## ABOUT THIS EXERCISE:
Would you please transcribe, exactly as written, the lines of the entries below starting at the one that holds "(** ** The ready" and ending at the one that holds "[] => Ok seen", both included?

(Dataset entries)

====================

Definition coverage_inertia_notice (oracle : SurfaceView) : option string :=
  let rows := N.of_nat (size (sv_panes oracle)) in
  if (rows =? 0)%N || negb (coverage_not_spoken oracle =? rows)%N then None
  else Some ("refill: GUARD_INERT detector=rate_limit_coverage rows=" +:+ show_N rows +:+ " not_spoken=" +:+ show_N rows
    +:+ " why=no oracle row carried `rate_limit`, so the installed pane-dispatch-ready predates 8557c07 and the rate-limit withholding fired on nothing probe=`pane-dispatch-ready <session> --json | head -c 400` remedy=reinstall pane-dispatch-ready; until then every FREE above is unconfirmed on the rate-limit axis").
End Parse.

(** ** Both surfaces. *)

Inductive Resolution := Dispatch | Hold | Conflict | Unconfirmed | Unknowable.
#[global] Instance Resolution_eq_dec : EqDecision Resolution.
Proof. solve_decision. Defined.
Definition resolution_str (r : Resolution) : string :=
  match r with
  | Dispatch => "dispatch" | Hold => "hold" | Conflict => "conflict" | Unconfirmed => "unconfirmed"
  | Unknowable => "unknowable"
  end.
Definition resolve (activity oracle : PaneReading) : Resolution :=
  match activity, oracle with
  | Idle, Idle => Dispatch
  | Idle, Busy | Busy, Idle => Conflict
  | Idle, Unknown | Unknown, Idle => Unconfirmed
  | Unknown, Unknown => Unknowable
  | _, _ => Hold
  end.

====================

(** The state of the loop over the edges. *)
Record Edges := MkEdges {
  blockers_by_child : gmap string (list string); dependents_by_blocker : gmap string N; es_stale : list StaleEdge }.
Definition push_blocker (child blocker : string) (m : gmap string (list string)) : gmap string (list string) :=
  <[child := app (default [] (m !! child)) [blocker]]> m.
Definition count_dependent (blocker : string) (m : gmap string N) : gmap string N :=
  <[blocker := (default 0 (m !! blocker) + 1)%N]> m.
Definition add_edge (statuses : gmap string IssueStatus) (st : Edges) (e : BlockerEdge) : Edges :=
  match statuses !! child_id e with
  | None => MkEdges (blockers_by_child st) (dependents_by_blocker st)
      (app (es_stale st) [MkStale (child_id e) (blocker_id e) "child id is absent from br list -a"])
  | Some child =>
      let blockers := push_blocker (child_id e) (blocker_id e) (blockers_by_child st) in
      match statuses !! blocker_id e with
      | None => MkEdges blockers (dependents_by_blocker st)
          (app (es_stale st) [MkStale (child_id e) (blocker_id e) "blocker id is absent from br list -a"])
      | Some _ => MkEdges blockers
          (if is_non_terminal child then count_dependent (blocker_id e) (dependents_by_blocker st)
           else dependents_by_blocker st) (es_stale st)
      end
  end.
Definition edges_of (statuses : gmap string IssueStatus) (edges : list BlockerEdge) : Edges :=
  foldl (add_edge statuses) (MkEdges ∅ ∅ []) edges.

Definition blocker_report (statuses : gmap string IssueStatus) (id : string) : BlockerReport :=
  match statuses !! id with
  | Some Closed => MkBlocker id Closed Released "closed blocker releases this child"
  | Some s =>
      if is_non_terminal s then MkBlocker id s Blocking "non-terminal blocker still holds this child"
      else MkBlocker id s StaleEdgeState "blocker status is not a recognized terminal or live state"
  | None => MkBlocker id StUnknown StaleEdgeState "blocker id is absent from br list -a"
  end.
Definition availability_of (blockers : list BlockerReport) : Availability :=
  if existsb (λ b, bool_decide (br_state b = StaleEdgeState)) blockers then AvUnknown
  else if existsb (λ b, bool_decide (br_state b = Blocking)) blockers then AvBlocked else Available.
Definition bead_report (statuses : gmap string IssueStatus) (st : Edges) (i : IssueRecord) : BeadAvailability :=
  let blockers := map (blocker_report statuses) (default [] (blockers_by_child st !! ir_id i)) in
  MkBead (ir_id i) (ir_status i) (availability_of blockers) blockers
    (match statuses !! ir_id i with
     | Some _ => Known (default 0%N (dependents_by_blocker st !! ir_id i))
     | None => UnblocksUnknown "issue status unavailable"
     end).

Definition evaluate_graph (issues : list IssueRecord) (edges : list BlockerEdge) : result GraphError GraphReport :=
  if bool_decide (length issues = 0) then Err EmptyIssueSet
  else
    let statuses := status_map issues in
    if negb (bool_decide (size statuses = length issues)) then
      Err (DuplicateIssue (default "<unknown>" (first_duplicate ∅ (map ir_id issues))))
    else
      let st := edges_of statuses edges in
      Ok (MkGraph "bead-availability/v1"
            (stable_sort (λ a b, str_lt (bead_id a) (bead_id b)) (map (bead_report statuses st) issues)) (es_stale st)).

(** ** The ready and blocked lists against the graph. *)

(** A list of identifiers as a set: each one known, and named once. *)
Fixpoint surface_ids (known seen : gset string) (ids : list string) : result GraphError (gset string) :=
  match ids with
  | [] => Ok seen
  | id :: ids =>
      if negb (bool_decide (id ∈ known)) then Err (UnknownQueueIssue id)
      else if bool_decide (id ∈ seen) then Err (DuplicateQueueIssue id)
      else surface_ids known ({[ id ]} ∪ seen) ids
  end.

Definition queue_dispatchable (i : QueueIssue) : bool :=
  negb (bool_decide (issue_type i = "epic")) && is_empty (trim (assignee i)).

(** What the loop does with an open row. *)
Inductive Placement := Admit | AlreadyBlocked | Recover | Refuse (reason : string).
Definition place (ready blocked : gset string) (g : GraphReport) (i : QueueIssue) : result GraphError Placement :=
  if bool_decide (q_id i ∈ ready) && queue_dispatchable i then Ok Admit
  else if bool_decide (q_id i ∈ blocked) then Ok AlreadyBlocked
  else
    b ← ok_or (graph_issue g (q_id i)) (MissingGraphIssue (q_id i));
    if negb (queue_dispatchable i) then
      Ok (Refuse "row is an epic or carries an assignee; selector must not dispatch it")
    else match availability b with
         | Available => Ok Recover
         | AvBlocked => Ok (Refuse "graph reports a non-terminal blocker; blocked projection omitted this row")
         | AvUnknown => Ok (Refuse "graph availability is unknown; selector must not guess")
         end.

====================

## SOLUTION FOR THIS TASK:
(** ** The ready and blocked lists against the graph. *)

(** A list of identifiers as a set: each one known, and named once. *)
Fixpoint surface_ids (known seen : gset string) (ids : list string) : result GraphError (gset string) :=
  match ids with
  | [] => Ok seen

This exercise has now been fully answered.